Bugs care how many hippos are there (136119)

Therese Frauendorf 1 , Amanda Subalusky 2 , Christopher Dutton 2 , James Junker 3 , Laban Njoroge 4 , Joshua Benjamin 2 , Emma Rosi 5 , David Post 6
  1. Colgate University, NY, United States
  2. University of Florida, Gainesville, FL
  3. University of North Texas, Denton, Texas
  4. National Museums of Kenya, Nairobi, Kenya
  5. Cary Institute of Ecosystem Services, Millbrook, NY
  6. Yale University, New Haven, CT

Animal subsidies have important effects on aquatic food webs, yet we know little about how these effects vary with the magnitude of subsidies. The Mara River in Kenya has over 4000 hippopotamuses who forage on savanna grasslands during the night and rest in the river during the day.
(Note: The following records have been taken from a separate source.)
(* ===== verification/Tickets.v ===== *)
(** * The ticket counters of [unixsockets/csemulti]

    [tc.c] takes clients and passes their connections to one of three
    counters: [c.c] with room for one client, [s.c] for two, [e.c] for three.
    A full counter passes the connection on, from [c] to [s] to [e]; when [e]
    is full it stops [tc] with a signal and exits. *)

From S2P Require Import Prelude CString Posix Session FdPass.

#[local] Open Scope Z_scope.

(** A thread started for a connection: its id goes to
    [threads[clients_no++]], an array of [max_clients]. *)
Definition start_thread (max_clients : nat) (clients_no : Z) : prog Z :=
  need (aset (replicate max_clients tt) clients_no tt);;
  do_ (PthreadCreate "func" "&fd");;
  mret (clients_no + 1).

(** The thread [func] of all three counters; they differ in the text. *)
Definition func (text : string) (nfd : Z) (n : nat) : prog buf :=
  puts ("thread started" +:+ nl);;
  forever n (λ namebuffer,
    do_ (Send nfd (lit text) 30);;
    '(_, namebuffer) ← recv nfd namebuffer 30;
    s ← str namebuffer;
    puts ("from client :" +:+ s +:+ nl);;
    do_ (Sleep 2);;
    mret namebuffer) (fresh 30).

(** ** [c.c] *)
Module C.

Definition max_clients : nat := 1.

Definition round (nfd sfd1 clients_no : Z) : prog Z :=
  fd ← recv_file_descriptor nfd;
  puts ("File descriptor" +:+ dec fd +:+ nl);;
  if Z.of_nat max_clients <=? clients_no then
    puts ("max reached of server c" +:+ nl);;
    send_file_descriptor sfd1 fd;;
    mret clients_no
  else start_thread max_clients clients_no.

Definition main (n : nat) : prog Z :=
  sfd1 ← sysv (Socket AF_UNIX SOCK_STREAM 0);
  error_puts sfd1 "socket error";;
  c ← sysv (Connect sfd1 (SaUn "echo_socket_cs"));
  error_puts c "connect error";;
  do_ (Send sfd1 (lit "From server c to server s") 30);;
  sfd ← sysv (Socket AF_UNIX SOCK_STREAM 0);
  error_puts sfd "socket error";;
  do_ (Unlink "echo_socket_c");;
  b ← sysv (Bind sfd (SaUn "echo_socket_c"));
  error_puts b "bind error";;
  l ← sysv (Listen sfd 5);
  error_puts l "listen error";;
  nfd ← sysv (Accept sfd);
  error_puts nfd "accept error";;
  '(_, buffer) ← recv nfd (fresh 30) 30;
  s ← str buffer;
  puts (s +:+ nl);;
  forever n (round nfd sfd1) 0.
We selected six sites along the hippo abundance gradient (from 0 to 4300 hippos) in the Mara River and measured invertebrate biomass, production, and diversity at each site. Hippo dung increased from 0 to 70 g of dry mass/m2, which resulted in a > 10-fold growth in invertebrate biomass. Invertebrate production increased exponentially from 840 mg/m2/year to 7080 mg/m2/year at the site with the highest hippo dung. These changes in production were strongly driven by increases in scrapers like the Tricorythid mayflies, while other functional feeding groups increased to a lesser extent. The number of invertebrate species doubled at sites with hippo dung, but they did not change with the magnitude of the subsidy. Lastly, the density of invertebrates within hippo dung itself did not vary across the gradient, although invertebrate density in hippo dung did increase during high discharge periods. These patterns indicate that it is not just the occurrence, but the magnitude of animal subsidies that play an important role in structuring freshwater macroinvertebrate communities.